Justin Talks Wide Format

This is Justin again. I meant to post this circa last week, but I am having eight kinds of computer trouble.

Anywho: The horizontal format.

For obvious reasons, it's one of the first things that people notice looking at the book, and I like to think it helps it stand out from the crowd. The orientation also allows for visually arresting "Sunday comics" style superwidescreen layouts you don't see very often in comic books. We've gotten some very positive feedback from pros about the innovative and stylish way Josh has been putting together these pages. People really seem to dig the possibilities.

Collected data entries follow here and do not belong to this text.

(** C4 (amended): for a fragment text that is not blank, when the request
    throws, or its answer has no structured result or no [questions]
    array, [generateQuestionsForChunk] returns [[chunkText]]; when the
    answer has a [questions] array, the validated questions are returned,
    and this list is empty when no entry survives validation. *)
Theorem generateQuestions_fallback (chunkText : string) (maxQuestions : nat) :
  String.length (str_trim chunkText) <> 0 ->
  generateQuestionsForChunk chunkText maxQuestions ChatThrows = [chunkText] /\
  (forall resultJson,
     (forall v items, resultJson = Some v -> truthy resultJson = true ->
        get_prop v "questions"%string <> Some (JArray items)) ->
     generateQuestionsForChunk chunkText maxQuestions (ChatAnswer resultJson) = [chunkText]) /\
  (forall v items, truthy (Some v) = true ->
     get_prop v "questions"%string = Some (JArray items) ->
     generateQuestionsForChunk chunkText maxQuestions (ChatAnswer (Some v))
       = validate_questions maxQuestions items /\
     (Forall (fun q => usable q = false) items ->
      generateQuestionsForChunk chunkText maxQuestions (ChatAnswer (Some v)) = [])).
Proof.
  intro Hne. unfold generateQuestionsForChunk.
  destruct (Nat.eqb (String.length (str_trim chunkText)) 0) eqn:E;
    [apply Nat.eqb_eq in E; contradiction|].
  split; [reflexivity|split].
  - intros rj Hno. destruct (truthy rj) eqn:T; [|reflexivity]. simpl.
    destruct rj as [v|]; [|reflexivity].
    destruct (get_prop v "questions"%string) as [j|] eqn:G; [destruct j|]; try reflexivity.
    exfalso. eapply Hno; [reflexivity|reflexivity|exact G].
  - intros v items T G. rewrite T, G. simpl. split; [reflexivity|].
    apply validate_questions_unusable.
Qed.

Lemma generateQuestions_fallback_witness :
  String.length (str_trim "Some fragment text"%string) <> 0 /\
  generateQuestionsForChunk "Some fragment text"%string 20 ChatThrows
    = ["Some fragment text"%string].
Proof.
  split; [vm_compute; discriminate|].
  apply (generateQuestions_fallback "Some fragment text"%string 20).
  vm_compute. discriminate.
Defined.

(** C4 counterexample: the answer parses and holds a [questions] array,
    but its only entry is shorter than 10 characters; the result is the
    empty list, not [[chunkText]]. *)
Lemma generateQuestions_empty_validation_counterexample :
  generateQuestionsForChunk "Some fragment text"%string 20
    (ChatAnswer (Some (JObject [("questions"%string, JArray [JString "Why?"%string])])))
  = [] /\
  generateQuestionsForChunk "Some fragment text"%string 20
    (ChatAnswer (Some (JObject [("questions"%string, JArray [JString "Why?"%string])])))
  <> ["Some fragment text"%string].
Proof.
  split; vm_compute; [reflexivity|discriminate].
Qed.

End QuestionsFacts.

(** ** Segmenter fallback *)

Module ChunkerFacts.
Import Text Chunker.
Local Open Scope nat_scope.

Lemma strip_ws_app (a b : list ascii) : strip_ws (a ++ b) = strip_ws a ++ strip_ws b.
Proof. apply filter_app. Qed.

The problem, of course, is everyone on the business side of things says horizontal is a no-go. Which we completely understand; I imagine retailers hate having to try and shelve a book that works in the completely opposite direction of everything else on the rack.

We're looking to compromise. So here are the options we're faced with:

1.) Re-edit/redraw our pages so that everything fits as a vertical format, side-stapled, all-around standard comic. Perhaps the least attractive choice, as it loses everything of the widescreen effect, and it would be the most work (or at least it would be work for Josh; I'd really just have to e-mail him and ask "Are the pages done YET?" and then go back to playing Spider Solitaire).

2.) Re-edit/redraw so that the comic is still vertical format and side-stapled, but you have to turn the comic on its side to read it, rather like the way a wall calendar hangs. It would shelve normally but still allow us to lay out individual pages in a vertical format. The comic would lose the ability to do superwidescreen spreads, but it's not too terrible a compromise. People seemed to like when John Byrne did it in that old issue of Fantastic Four...

3.) Make the book a squarebound collection of 100+ pages rather than a 24ish-page "floppy." A wide format book that can be put in a bookshelf instead of on a rack, from what we gather, isn't as much of a hassle for retailers. It's the same format as, say, a Calvin & Hobbes collection, and since our comic is less a single story than a collection of shorter strips, it's somewhat appropriate. On the other hand, it comes with a higher price point.